GIVEN DATA:
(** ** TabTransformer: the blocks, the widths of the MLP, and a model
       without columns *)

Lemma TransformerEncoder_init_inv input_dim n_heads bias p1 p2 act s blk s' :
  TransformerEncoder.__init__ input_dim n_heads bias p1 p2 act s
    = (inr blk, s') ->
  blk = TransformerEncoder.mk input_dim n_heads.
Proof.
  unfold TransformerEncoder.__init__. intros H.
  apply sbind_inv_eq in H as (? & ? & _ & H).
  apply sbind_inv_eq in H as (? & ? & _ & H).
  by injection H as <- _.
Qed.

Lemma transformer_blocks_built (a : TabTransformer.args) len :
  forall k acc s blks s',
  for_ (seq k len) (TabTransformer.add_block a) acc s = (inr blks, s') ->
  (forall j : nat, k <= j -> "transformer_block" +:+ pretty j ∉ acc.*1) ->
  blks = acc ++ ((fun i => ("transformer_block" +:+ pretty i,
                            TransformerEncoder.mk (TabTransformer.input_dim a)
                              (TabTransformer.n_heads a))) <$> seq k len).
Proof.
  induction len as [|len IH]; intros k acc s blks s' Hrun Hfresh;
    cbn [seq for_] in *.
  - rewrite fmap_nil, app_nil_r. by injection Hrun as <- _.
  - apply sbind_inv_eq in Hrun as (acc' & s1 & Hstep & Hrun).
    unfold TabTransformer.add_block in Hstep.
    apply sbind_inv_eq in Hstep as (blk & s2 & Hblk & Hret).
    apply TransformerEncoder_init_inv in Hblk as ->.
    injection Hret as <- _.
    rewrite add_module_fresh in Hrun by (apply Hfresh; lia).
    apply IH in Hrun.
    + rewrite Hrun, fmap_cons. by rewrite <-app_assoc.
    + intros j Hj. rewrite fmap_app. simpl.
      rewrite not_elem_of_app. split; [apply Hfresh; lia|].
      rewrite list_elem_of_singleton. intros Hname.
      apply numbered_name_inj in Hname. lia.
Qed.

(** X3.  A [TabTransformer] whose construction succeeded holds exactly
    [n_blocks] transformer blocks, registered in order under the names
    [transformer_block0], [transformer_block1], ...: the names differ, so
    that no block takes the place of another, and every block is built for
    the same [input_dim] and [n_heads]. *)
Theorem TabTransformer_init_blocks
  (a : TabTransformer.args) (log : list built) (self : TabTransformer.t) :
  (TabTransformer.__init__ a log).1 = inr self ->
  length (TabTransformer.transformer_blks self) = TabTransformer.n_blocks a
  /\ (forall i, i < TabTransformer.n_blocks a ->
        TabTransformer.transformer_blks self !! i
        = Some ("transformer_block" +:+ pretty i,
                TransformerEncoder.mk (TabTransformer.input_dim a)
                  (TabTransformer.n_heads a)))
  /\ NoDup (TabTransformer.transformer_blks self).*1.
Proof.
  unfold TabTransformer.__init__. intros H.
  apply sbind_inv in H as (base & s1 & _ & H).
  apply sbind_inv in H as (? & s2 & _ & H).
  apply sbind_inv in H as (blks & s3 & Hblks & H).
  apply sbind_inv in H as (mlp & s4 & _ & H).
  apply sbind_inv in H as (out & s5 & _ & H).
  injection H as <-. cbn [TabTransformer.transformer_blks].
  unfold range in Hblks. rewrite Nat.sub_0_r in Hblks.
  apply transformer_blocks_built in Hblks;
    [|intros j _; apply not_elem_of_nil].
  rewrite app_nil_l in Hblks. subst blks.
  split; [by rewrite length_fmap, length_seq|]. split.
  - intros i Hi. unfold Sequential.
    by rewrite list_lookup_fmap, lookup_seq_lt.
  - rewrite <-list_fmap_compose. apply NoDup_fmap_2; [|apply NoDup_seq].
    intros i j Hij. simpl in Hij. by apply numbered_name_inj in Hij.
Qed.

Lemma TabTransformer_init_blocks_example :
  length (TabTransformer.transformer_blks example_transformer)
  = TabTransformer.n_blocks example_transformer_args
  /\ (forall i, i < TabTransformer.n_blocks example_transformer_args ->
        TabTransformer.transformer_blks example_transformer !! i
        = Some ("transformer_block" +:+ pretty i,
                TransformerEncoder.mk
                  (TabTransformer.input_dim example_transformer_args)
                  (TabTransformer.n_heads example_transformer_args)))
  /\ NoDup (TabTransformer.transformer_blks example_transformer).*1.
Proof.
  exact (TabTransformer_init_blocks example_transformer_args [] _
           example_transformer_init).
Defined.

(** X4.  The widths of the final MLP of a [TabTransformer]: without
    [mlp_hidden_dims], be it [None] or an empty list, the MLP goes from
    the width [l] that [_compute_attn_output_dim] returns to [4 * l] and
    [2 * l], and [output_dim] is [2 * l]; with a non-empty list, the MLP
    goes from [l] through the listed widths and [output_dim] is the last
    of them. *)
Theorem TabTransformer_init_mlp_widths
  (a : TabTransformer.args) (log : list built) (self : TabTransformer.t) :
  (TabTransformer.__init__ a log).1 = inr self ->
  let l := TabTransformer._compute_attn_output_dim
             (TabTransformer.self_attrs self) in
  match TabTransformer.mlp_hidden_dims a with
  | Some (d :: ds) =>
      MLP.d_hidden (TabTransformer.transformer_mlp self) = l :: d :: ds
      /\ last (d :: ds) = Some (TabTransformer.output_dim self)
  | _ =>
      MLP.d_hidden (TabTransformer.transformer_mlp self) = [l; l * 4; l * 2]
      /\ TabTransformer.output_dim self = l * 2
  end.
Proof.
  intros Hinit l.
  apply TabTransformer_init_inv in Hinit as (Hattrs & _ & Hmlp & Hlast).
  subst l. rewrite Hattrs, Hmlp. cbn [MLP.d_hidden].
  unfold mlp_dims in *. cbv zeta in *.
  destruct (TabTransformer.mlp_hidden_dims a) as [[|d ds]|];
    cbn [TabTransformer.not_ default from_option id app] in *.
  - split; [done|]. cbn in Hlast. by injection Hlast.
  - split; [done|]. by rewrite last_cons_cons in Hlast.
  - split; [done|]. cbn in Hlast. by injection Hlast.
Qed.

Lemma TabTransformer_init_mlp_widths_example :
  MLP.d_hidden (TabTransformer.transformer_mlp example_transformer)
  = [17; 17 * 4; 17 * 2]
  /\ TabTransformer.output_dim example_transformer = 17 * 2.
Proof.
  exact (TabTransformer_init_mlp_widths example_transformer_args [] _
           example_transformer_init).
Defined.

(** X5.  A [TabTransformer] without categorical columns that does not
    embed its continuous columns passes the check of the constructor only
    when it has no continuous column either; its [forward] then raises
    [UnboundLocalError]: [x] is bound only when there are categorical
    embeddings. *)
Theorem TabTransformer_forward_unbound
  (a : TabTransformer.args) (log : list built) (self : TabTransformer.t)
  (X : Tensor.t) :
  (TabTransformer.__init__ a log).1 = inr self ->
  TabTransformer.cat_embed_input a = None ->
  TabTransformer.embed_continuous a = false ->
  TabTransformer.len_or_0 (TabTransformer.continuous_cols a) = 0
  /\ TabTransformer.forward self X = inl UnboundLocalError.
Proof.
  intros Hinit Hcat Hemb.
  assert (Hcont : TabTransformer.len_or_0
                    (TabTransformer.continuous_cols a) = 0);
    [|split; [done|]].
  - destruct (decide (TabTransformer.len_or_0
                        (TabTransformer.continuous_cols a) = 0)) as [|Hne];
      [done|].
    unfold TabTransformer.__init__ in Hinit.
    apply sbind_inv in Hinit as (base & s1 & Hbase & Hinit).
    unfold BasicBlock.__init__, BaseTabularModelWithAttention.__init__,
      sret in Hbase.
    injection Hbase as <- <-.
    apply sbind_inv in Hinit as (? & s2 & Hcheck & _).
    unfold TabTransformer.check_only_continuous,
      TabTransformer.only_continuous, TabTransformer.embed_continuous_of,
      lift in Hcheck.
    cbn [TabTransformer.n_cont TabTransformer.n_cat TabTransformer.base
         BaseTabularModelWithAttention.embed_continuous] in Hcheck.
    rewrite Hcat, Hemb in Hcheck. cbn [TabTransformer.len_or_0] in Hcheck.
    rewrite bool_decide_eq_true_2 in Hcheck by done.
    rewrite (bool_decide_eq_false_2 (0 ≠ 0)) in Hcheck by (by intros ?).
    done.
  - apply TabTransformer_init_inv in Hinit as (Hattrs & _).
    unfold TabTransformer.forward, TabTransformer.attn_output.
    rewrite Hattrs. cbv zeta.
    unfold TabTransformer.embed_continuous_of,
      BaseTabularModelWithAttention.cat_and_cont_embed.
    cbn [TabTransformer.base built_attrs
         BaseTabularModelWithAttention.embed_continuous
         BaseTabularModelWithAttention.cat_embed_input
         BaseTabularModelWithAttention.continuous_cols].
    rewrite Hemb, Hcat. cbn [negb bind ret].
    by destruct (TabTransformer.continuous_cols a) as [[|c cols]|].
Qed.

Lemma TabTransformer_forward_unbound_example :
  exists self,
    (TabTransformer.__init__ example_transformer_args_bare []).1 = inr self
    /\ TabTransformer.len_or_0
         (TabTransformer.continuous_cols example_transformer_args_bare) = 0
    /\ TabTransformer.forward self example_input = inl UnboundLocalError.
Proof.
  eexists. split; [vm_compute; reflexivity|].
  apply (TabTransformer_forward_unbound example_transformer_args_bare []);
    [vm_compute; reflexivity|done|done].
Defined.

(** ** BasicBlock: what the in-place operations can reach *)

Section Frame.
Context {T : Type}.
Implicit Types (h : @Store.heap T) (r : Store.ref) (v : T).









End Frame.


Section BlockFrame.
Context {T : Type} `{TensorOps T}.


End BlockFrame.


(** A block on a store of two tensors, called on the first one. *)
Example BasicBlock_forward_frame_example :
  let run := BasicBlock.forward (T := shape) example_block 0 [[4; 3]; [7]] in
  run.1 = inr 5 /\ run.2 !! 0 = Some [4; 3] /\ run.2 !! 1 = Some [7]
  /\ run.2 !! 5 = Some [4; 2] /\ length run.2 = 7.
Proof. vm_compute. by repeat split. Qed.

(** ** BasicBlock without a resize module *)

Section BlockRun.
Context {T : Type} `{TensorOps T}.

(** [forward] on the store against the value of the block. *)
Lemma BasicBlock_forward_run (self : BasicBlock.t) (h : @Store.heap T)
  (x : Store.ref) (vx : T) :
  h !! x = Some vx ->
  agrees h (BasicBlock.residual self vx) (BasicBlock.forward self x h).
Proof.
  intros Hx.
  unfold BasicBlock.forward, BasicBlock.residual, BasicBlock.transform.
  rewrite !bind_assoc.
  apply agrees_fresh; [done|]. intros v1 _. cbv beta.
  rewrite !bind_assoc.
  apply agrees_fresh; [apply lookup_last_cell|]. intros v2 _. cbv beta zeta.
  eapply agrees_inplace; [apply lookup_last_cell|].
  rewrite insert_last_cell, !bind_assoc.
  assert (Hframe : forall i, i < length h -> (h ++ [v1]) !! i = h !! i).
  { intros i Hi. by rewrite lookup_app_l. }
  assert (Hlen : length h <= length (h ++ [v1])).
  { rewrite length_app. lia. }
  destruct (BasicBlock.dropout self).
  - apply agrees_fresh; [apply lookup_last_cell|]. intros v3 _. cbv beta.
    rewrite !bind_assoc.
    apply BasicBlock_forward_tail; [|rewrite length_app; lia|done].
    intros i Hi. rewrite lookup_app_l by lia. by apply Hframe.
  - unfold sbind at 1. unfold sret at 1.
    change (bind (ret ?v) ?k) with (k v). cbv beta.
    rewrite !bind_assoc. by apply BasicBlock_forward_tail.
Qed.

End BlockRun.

TASK PROMPT: Both the line containing "apply agrees_fresh; [apply lookup_last_cell|]. intros v2" and the line containing "destruct (BasicBlock.dropout self)." belong in the answer. Print them and every line above that falls between them exactly, and no others.

RESPONSE TO THE EXERCISE:
  apply agrees_fresh; [apply lookup_last_cell|]. intros v2 _. cbv beta zeta.
  eapply agrees_inplace; [apply lookup_last_cell|].
  rewrite insert_last_cell, !bind_assoc.
  assert (Hframe : forall i, i < length h -> (h ++ [v1]) !! i = h !! i).
  { intros i Hi. by rewrite lookup_app_l. }
  assert (Hlen : length h <= length (h ++ [v1])).
  { rewrite length_app. lia. }
  destruct (BasicBlock.dropout self).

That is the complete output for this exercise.